*** Block opens ***
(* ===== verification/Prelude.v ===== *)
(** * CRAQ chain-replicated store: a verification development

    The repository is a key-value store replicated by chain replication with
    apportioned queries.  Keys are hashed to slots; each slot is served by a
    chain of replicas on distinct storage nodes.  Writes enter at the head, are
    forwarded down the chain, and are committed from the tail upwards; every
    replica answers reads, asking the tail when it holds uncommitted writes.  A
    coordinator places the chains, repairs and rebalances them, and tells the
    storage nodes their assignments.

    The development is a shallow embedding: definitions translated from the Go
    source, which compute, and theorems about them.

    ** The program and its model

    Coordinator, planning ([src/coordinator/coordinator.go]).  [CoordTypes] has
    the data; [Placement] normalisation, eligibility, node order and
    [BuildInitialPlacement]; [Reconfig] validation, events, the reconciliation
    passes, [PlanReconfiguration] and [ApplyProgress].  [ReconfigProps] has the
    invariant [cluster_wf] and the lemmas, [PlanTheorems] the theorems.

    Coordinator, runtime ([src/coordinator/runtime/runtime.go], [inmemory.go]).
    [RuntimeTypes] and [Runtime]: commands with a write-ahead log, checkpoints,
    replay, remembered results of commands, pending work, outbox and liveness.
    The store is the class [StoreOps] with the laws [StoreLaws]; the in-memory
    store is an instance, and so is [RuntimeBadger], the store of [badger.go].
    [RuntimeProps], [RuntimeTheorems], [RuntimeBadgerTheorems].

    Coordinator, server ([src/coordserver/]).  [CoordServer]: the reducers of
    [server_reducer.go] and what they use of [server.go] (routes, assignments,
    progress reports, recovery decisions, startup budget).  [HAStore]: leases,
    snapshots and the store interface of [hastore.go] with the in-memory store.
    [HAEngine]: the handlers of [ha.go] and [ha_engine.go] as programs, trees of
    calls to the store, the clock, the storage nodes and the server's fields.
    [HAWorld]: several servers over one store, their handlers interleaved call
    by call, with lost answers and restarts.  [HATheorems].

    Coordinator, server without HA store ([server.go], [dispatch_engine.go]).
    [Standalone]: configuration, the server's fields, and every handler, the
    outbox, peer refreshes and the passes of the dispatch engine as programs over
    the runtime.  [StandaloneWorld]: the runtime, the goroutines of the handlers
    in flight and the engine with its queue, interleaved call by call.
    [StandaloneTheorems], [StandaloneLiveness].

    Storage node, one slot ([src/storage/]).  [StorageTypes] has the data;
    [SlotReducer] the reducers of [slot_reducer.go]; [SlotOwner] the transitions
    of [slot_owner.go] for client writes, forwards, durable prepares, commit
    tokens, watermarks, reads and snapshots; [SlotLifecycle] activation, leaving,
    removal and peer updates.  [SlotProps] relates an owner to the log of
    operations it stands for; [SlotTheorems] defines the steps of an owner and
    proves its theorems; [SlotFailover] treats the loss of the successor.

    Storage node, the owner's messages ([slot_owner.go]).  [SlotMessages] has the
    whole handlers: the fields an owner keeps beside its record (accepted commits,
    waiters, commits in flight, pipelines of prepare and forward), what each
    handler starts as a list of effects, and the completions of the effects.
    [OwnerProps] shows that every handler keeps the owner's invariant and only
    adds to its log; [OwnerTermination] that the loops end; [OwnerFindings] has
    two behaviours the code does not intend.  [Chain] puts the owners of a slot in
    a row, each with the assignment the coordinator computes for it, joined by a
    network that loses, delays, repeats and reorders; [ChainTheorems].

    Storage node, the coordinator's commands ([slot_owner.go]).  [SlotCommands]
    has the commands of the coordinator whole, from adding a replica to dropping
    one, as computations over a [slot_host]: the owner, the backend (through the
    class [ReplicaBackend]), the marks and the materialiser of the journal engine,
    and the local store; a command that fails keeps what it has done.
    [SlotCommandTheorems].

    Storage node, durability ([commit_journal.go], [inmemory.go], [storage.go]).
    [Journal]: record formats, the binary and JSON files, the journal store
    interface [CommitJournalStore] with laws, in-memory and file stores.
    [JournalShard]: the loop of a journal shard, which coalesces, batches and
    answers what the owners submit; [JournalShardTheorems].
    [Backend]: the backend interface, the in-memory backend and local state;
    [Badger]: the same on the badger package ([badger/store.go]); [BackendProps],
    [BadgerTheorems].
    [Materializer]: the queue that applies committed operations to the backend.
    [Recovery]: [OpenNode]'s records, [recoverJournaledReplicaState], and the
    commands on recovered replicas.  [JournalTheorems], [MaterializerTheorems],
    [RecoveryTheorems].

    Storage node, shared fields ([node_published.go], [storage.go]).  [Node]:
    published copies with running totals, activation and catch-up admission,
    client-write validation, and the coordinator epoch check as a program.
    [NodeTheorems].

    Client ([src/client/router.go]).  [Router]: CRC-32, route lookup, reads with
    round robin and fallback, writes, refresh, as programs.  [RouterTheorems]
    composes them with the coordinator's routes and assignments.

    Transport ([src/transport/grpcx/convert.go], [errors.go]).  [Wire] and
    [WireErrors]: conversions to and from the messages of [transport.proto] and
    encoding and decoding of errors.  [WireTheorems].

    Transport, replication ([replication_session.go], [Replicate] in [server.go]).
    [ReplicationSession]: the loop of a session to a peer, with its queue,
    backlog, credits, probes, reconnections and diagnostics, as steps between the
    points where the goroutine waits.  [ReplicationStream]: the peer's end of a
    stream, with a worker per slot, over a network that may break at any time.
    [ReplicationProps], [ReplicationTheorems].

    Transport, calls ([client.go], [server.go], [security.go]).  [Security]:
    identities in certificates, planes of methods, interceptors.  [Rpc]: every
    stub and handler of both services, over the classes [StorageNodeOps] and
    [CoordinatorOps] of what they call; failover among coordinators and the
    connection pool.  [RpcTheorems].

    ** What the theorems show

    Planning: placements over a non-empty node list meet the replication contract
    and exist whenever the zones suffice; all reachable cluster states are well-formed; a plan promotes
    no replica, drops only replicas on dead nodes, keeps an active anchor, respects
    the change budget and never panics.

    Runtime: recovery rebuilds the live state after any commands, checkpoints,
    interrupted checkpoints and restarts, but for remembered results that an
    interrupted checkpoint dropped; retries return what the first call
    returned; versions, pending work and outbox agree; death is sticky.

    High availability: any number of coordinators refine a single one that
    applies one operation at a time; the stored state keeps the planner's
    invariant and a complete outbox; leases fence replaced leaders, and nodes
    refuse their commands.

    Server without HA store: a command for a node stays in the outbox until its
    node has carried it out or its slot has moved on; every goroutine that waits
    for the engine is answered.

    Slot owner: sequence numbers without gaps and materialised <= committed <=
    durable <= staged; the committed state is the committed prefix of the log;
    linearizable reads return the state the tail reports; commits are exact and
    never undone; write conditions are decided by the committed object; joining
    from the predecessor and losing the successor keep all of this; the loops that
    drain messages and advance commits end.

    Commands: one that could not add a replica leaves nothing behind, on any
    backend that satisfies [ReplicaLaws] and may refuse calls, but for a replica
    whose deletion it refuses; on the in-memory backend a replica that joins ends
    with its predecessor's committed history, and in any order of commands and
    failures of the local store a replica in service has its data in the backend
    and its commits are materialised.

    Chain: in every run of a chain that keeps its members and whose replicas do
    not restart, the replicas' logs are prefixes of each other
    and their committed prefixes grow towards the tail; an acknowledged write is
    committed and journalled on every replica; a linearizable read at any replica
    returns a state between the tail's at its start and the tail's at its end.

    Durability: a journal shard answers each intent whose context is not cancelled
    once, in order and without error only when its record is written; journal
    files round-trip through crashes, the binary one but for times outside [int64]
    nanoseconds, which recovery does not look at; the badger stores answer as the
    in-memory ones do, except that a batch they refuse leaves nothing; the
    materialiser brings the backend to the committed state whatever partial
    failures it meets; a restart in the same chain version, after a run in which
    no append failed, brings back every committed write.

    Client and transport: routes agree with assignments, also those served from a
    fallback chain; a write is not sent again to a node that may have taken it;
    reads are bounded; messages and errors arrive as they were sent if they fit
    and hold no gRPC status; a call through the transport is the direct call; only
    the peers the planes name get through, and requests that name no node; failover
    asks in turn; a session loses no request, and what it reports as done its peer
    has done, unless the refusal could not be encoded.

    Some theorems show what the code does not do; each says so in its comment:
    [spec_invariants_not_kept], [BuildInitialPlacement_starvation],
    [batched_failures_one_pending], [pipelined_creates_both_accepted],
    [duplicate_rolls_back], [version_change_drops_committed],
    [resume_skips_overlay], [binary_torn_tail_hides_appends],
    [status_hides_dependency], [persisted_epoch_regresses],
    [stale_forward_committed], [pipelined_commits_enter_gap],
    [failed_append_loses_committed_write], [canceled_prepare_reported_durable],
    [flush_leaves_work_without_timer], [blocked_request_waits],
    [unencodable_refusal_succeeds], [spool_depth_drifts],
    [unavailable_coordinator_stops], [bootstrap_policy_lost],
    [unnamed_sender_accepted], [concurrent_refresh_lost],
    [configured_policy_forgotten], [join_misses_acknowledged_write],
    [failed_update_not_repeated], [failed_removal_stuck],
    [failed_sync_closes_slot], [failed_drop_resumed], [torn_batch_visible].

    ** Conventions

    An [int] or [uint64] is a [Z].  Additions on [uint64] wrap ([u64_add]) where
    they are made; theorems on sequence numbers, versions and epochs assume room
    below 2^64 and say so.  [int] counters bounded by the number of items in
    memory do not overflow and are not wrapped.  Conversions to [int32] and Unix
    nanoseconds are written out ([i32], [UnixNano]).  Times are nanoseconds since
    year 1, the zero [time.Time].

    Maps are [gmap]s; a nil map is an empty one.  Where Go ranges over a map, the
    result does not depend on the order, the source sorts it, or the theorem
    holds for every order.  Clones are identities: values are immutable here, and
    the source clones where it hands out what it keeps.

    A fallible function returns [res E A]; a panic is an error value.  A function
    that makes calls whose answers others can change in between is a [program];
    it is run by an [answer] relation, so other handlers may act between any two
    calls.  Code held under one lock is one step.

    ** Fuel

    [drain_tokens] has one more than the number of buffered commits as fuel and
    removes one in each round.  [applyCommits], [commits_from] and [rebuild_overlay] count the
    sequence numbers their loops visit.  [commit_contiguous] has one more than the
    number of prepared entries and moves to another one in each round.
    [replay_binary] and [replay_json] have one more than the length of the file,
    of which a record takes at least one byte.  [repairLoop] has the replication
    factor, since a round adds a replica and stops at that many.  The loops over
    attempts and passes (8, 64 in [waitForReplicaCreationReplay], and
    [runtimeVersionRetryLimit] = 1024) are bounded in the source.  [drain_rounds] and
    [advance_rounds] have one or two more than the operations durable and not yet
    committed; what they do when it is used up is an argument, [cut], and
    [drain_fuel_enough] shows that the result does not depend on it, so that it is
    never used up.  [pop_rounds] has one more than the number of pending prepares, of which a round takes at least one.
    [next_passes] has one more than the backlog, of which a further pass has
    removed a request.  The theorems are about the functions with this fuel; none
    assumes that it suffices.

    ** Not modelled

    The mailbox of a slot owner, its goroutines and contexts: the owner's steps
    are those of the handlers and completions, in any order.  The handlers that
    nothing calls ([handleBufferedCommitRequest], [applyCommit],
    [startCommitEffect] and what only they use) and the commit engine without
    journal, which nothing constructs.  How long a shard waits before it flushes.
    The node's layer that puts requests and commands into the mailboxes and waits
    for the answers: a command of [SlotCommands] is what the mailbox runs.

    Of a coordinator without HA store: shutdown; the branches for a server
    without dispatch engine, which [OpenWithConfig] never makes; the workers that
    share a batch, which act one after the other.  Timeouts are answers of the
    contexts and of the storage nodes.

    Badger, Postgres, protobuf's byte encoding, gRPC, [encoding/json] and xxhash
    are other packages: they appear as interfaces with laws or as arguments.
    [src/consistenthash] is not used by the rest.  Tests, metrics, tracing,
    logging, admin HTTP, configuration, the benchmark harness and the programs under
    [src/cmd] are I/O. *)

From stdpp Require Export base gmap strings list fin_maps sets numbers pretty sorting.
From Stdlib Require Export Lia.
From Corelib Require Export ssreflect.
*** Block closes ***
[What is needed]
Within the material, count each line that includes the word "development", and give the total by itself.

[Task response]
2